Who is eligible for chapter 13?
To be eligible for chapter 13, the unsecured debt must be less than $394,725 and secured debts must be less than $1,184,200. While an unincorporated business can file for this bankruptcy chapter, corporations or partnerships cannot file under this chapter. Additionally, if a prior bankruptcy petition was dismissed within 180 days due to willful failure to appear before the court by the debtor, a chapter 13 bankruptcy petition cannot be filed. Moreover, if the filer has not received credit counseling from an approved credit counseling agency within 180 days, they cannot file or chapter 13. The debt management plan developed in the counseling session must be filed with the court.
How does chapter 13 work?
The bankruptcy case starts once the petition is filed. The debtor needs to file a list of their assets and liabilities, income and expenditure, contracts and unexpired lease, financial statements, credit counseling certificate, debt repayment plan, pay receipts, monthly income, and an expected increase in income or expenditure, and a copy of tax return. A case filing fee of $235 and a $75 miscellaneous administrative fee need to be submitted. It can be paid in four installments if a lump sum cannot be paid. The debtor also needs to file a list of creditors, the amount and nature of the claim, the source, frequency, and amount of their income, a list of debtor’s property, and details about monthly expenses.

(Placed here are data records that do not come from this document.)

Definition hosts_source : DataSource :=
  DataSource_of_xml "/etc" "/etc/Hosts.xml"
    (Some (element "" [] [hosts_element])) (Some hosts_element).

(** [["a", "b"]] and [{"host": ["a", "b"], "port": 80}] *)
Definition hosts_array : list Json := [stringValue "a"; stringValue "b"].

Definition hosts_array_source : DataSource :=
  DataSource_of_json "/etc" "/etc/Hosts.json" "hosts" (arrayValue hosts_array).

Definition hosts_object_source : DataSource :=
  DataSource_of_json "/etc" "/etc/Hosts.json" "hosts"
    (objectValue [("host", arrayValue hosts_array); ("port", intValue 80)]).

(** ** A process environment *)

Definition process : Macro.Process :=
  {| Macro.getenv := fun name =>
       if String.eqb name "OME_HOME" then Some "/opt/ome"
       else if String.eqb name "EMPTY" then Some ""
       else if String.eqb name "NESTED" then Some "${env:OME_HOME}"
       else None;
     Macro.gethostname := Some "origin1" |}.

End Scenario.

Import Cmaf Cfg.

(* ================================================================== *)
(** * Properties of the text and number layer *)
(* ================================================================== *)

Lemma append_assoc (a b c : string) : (a ++ b) ++ c = a ++ (b ++ c).
Proof.
  induction a as [|x a IH]; simpl.
  - reflexivity.
  - now rewrite IH.
Qed.

Lemma append_empty_r (a : string) : a ++ "" = a.
Proof.
  induction a as [|x a IH]; simpl; [reflexivity | now rewrite IH].
Qed.

Lemma str_app (l1 l2 : ostringstream) :
  str (l1 ++ l2)%list = str l1 ++ str l2.
Proof.
  induction l1 as [|p l1 IH]; simpl.
  - reflexivity.
  - now rewrite IH, append_assoc.
Qed.

Lemma percent_free_app (a b : string) :
  percent_free (a ++ b) = percent_free a && percent_free b.
Proof.
  induction a as [|x a IH]; simpl.
  - reflexivity.
  - rewrite IH. now rewrite andb_assoc.
Qed.

Lemma percent_free_str (os : ostringstream) :
  percent_free (str os) = forallb percent_free os.
Proof.
  induction os as [|p os IH]; simpl.
  - reflexivity.
  - now rewrite percent_free_app, IH.
Qed.

Lemma percent_free_q (s : string) : percent_free (q s) = percent_free s.
Proof.
  unfold q. rewrite !percent_free_app. simpl. now rewrite andb_true_r.
Qed.

Lemma FormatString_plain (p fmt : string) (args : list FormatArg) :
  percent_free p = true ->
  FormatString (p ++ fmt) args = option_map (String.append p) (FormatString fmt args).
Proof.
  induction p as [|c p IH]; simpl; intros Hp.
  - now destruct (FormatString fmt args).
  - apply andb_true_iff in Hp. destruct Hp as [Hc Hp].
    apply negb_true_iff in Hc. rewrite Hc, (IH Hp).
    now destruct (FormatString fmt args).
Qed.

Lemma FormatString_no_conversion (p : string) (args : list FormatArg) :
  percent_free p = true -> FormatString p args = Some p.
Proof.
  intros Hp. rewrite <- (append_empty_r p) at 1.
  rewrite (FormatString_plain p "" args Hp). simpl. now rewrite append_empty_r.
Qed.

Lemma percent_free_uint (d : Decimal.uint) :
  percent_free (NilEmpty.string_of_uint d) = true.
Proof.
  induction d; simpl; auto.
Qed.

Lemma percent_free_show_N (n : N) : percent_free (show_N n) = true.
Proof.
  unfold show_N, NilZero.string_of_uint.
  destruct (N.to_uint n) eqn:E; try reflexivity;
    rewrite <- E; apply percent_free_uint.
Qed.

Example show_fixed3_30 : show_fixed3 30%float = "30.000".
Proof. reflexivity. Qed.

Example show_fixed3_offset :
  show_fixed3 (PrimFloat.sub 5 (PrimFloat.div 1 30))%float = "4.967".
Proof. vm_compute. reflexivity. Qed.

Example double_to_uint32_90000 :
  double_to_uint32 (PrimFloat.mul (double_of_Z 5) 90000%float) = 450000%Z.
Proof. vm_compute. reflexivity. Qed.

Lemma percent_free_show_Z (z : Z) : percent_free (show_Z z) = true.
Proof.
  unfold show_Z, NilZero.string_of_int, NilZero.string_of_uint.
  destruct (Z.to_int z) as [d|d]; destruct d eqn:E; try reflexivity;
    rewrite <- E; simpl; apply percent_free_uint.
Qed.

Lemma percent_free_pad3 (n : N) : percent_free (pad3 n) = true.
Proof.
  unfold pad3. rewrite percent_free_app, percent_free_show_N.
  destruct (n <? 10)%N; [reflexivity|]. now destruct (n <? 100)%N.
Qed.

Lemma percent_free_show_fixed3 (d : double) : percent_free (show_fixed3 d) = true.
Proof.
  unfold show_fixed3.
  destruct (Prim2SF d) as [s|s| |s m e];
    try reflexivity; try (now destruct s).
  cbv zeta. rewrite !percent_free_app, percent_free_show_N, percent_free_pad3.
  now destruct s.
Qed.


(* ================================================================== *)
(** * Properties of the packetizer *)
(* ================================================================== *)
Section PacketyzerFacts.

Context {ext : Externals}.

Lemma GetFileName_Video (ts : Z) (p : CmafPacketyzer) :
  GetFileName ts Video p =
    Some (_segment_prefix (settings p) ++ "_" ++ show_N (_video_sequence_number p)
          ++ CMAF_MPD_VIDEO_FULL_SUFFIX, p, []).
Proof.
  unfold GetFileName, bind, this, defined, deref, ret. simpl.
  now rewrite append_empty_r.
Qed.

Lemma GetFileName_Audio (ts : Z) (p : CmafPacketyzer) :
  GetFileName ts Audio p =
    Some (_segment_prefix (settings p) ++ "_" ++ show_N (_audio_sequence_number p)
          ++ CMAF_MPD_AUDIO_FULL_SUFFIX, p, []).
Proof.
  unfold GetFileName, bind, this, defined, deref, ret. simpl.
  now rewrite append_empty_r.
Qed.

Lemma UpdatePlayList_eq (w : World) (p : CmafPacketyzer) :
  UpdatePlayList w p =
    if tracks_available p
    then Some (true, set_play_list (rendered w p) p,
               Logtd TryingToUpdatePlaylist :: drift_diagnostic p)
    else None.
Proof.
  cbv [UpdatePlayList tracks_available rendered drift_diagnostic video_listing
       audio_listing bind this emit assign ret deref undefined SetPlayList has].
  destruct (1 <? _video_sequence_number p)%N;
    destruct (1 <? _audio_sequence_number p)%N;
    destruct (_video_track (settings p));
    destruct (_audio_track (settings p));
    destruct (0 <=? _last_video_pts p)%Z;
    destruct (0 <=? _last_audio_pts p)%Z; reflexivity.
Qed.

Lemma consistent_available (p : CmafPacketyzer) :
  consistent p = true -> tracks_available p = true.
Proof.
  unfold consistent, tracks_available.
  destruct (has (_video_chunk_writer p)), (has (_audio_chunk_writer p)),
    (has (_video_track (settings p))), (has (_audio_track (settings p))),
    (1 <? _video_sequence_number p)%N, (1 <? _audio_sequence_number p)%N,
    (0 <=? _last_video_pts p)%Z, (0 <=? _last_audio_pts p)%Z;
    simpl; intros H; try reflexivity; discriminate H.
Qed.

(** Both sides agree up to the empty event lists the binds put together. *)
Ltac same_answer := cbn [app negb]; rewrite ?app_nil_r; reflexivity.

Lemma SetSegmentData_eq (w : World) (media_type : MediaType) (file_name : string)
    (duration timestamp : Z) (data : Data) (p : CmafPacketyzer) :
  SetSegmentData w media_type file_name duration timestamp data p =
    if storage_ok w then
      let p' := stored media_type file_name duration timestamp data p in
      if tracks_available p'
      then Some (true, set_play_list (rendered w p') p',
                 Logtd TryingToUpdatePlaylist :: drift_diagnostic p')
      else None
    else Some (false, p, []).
Proof.
  unfold SetSegmentData. destruct (storage_ok w); [|reflexivity].
  destruct media_type;
    cbv [bind this assign ret stored]; rewrite UpdatePlayList_eq;
    match goal with |- context [tracks_available ?x] =>
      destruct (tracks_available x) end; same_answer.
Qed.

Lemma WriteVideoSegment_eq (w : World) (p : CmafPacketyzer) :
  WriteVideoSegment w p =
    match _video_chunk_writer p with
    | None => None
    | Some writer =>
        if (GetSampleCount writer =? 0)%N then Some (true, p, [Logtd NoVideoData])
        else
          let cleared := set_video_chunk_writer (Some (Clear writer)) p in
          if storage_ok w then
            let p' := stored Video (segment_name Video p) (GetSegmentDuration writer)
                        (GetStartTimestamp writer) (GetChunkedSegment writer) cleared in
            if tracks_available p'
            then Some (true, set_play_list (rendered w p') p',
                       (Logtd TryingToUpdatePlaylist :: drift_diagnostic p')
                       ++ (if _chunked_transfer (settings p)
                           then [OnCmafChunkedComplete (_app_name (settings p))
                                   (_stream_name (settings p)) (segment_name Video p) true]
                           else []))%list
            else None
          else Some (false, cleared, [])
    end.
Proof.
  cbv [WriteVideoSegment bind this deref ret undefined emit assign].
  destruct (_video_chunk_writer p) as [writer|]; [|reflexivity].
  destruct (GetSampleCount writer =? 0)%N; [reflexivity|].
  rewrite GetFileName_Video, SetSegmentData_eq.
  destruct (storage_ok w); [|reflexivity].
  cbv zeta. unfold segment_name.
  match goal with |- context [tracks_available ?x] =>
    destruct (tracks_available x) end; [|reflexivity].
  destruct (_chunked_transfer (settings p)); same_answer.
Qed.

Lemma WriteAudioSegment_eq (w : World) (p : CmafPacketyzer) :
  WriteAudioSegment w p =
    match _audio_chunk_writer p with
    | None => None
    | Some writer =>
        if (GetSampleCount writer =? 0)%N then Some (true, p, [Logtd NoAudioData])
        else
          let cleared := set_audio_chunk_writer (Some (Clear writer)) p in
          if storage_ok w then
            let p' := stored Audio (segment_name Audio p) (GetSegmentDuration writer)
                        (GetStartTimestamp writer) (GetChunkedSegment writer) cleared in
            if tracks_available p'
            then Some (true, set_play_list (rendered w p') p',
                       (Logtd TryingToUpdatePlaylist :: drift_diagnostic p')
                       ++ (if _chunked_transfer (settings p)
                           then [OnCmafChunkedComplete (_app_name (settings p))
                                   (_stream_name (settings p)) (segment_name Audio p) false]
                           else []))%list
            else None
          else Some (false, cleared, [])
    end.
Proof.
  cbv [WriteAudioSegment bind this deref ret undefined emit assign].
  destruct (_audio_chunk_writer p) as [writer|]; [|reflexivity].
  destruct (GetSampleCount writer =? 0)%N; [reflexivity|].
  rewrite GetFileName_Audio, SetSegmentData_eq.
  destruct (storage_ok w); [|reflexivity].
  cbv zeta. unfold segment_name.
  match goal with |- context [tracks_available ?x] =>
    destruct (tracks_available x) end; [|reflexivity].
  destruct (_chunked_transfer (settings p)); same_answer.
Qed.

Lemma AppendVideoFrame_callback_eq (data : SampleData) (p : CmafPacketyzer) :
  AppendVideoFrame_callback data p =
    match _video_chunk_writer p with
    | None => None
    | Some writer =>
        Some (tt,
              set_last_video_pts (timestamp data)
                (set_video_chunk_writer (Some (fst (AppendSample writer data))) p),
              match snd (AppendSample writer data) with
              | Some chunk =>
                  if _chunked_transfer (settings p)
                  then [OnCmafChunkDataPush (_app_name (settings p))
                          (_stream_name (settings p)) (segment_name Video p) true chunk]
                  else []
              | None => []
              end)
    end.
Proof.
  cbv [AppendVideoFrame_callback bind this deref ret undefined emit assign].
  destruct (_video_chunk_writer p) as [writer|]; [|reflexivity].
  destruct (AppendSample writer data) as [writer' [chunk|]]; [|reflexivity].
  destruct (_chunked_transfer (settings p)); [|reflexivity].
  rewrite GetFileName_Video. same_answer.
Qed.

Lemma AppendAudioFrame_callback_eq (data : SampleData) (p : CmafPacketyzer) :
  AppendAudioFrame_callback data p =
    match _audio_chunk_writer p with
    | None => None
    | Some writer =>
        Some (tt,
              set_last_audio_pts (timestamp data)
                (set_audio_chunk_writer (Some (fst (AppendSample writer data))) p),
              match snd (AppendSample writer data) with
              | Some chunk =>
                  if _chunked_transfer (settings p)
                  then [OnCmafChunkDataPush (_app_name (settings p))
                          (_stream_name (settings p)) (segment_name Audio p) false chunk]
                  else []
              | None => []
              end)
    end.
Proof.
  cbv [AppendAudioFrame_callback bind this deref ret undefined emit assign].
  destruct (_audio_chunk_writer p) as [writer|]; [|reflexivity].
  destruct (AppendSample writer data) as [writer' [chunk|]]; [|reflexivity].
  destruct (_chunked_transfer (settings p)); [|reflexivity].
  rewrite GetFileName_Audio. same_answer.
Qed.

Lemma GetPlayList_eq (w : World) (play_list : string) (p : CmafPacketyzer) :
  GetPlayList w play_list p =
    if _streaming_start p then
      match FormatString (_play_list p) [ArgS (MakeUtcMillisecond (clock_ms w))] with
      | Some formatted => Some ((true, formatted), p, [])
      | None => None
      end
    else Some ((false, play_list), p, [Logtd RequestedBeforeStart]).
Proof.
  cbv [GetPlayList bind this defined deref ret undefined emit].
  destruct (_streaming_start p); [|reflexivity].
  now destruct (FormatString (_play_list p) _).
Qed.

After a petition for chapter 13 is filed, an impartial trustee is appointed to handle the case. They are responsible for evaluating the assets and distributing the payment to creditors. Filing for bankruptcy puts an automatic stay in place which prevents all collection actions from taking place. Chapter 13 also protects co-debtors from being harassed by the creditors. A meeting of creditors is held within 1-2 months of filing the petition where creditors can state their claim. Unsecured creditors should file their claim in court within 90 days of this meeting to ensure they are paid. The repayment plan must be filed within 14 days of petition filing for court approval and payments should start within 30 days of filing, irrespective of approval. Within 45 days, the confirmation hearing takes place to approve or change the repayment plan.
Getting a discharge
The debts are segregated into priority, secured, and unsecured debts, with the former two being paid in full, and the latter paid as much as possible. Priority debts include taxes, alimony, child support, educational loans, etc. Secured debts are debts against which the creditor has collateral, while unsecured debts include medical bills, credit card debt, personal loans, etc. Once the debts are cleared, and the debtor has completed the approved financial management course, they are granted a discharge which frees them of all debts. Chapter 13 allows discharging debts due to wilful injury to property, those incurred to pay for non-dischargeable taxes, and debts incurred due to divorce proceedings. A hardship discharge is also available to debtors if unforeseen circumstances make it difficult for them to complete the repayment plan.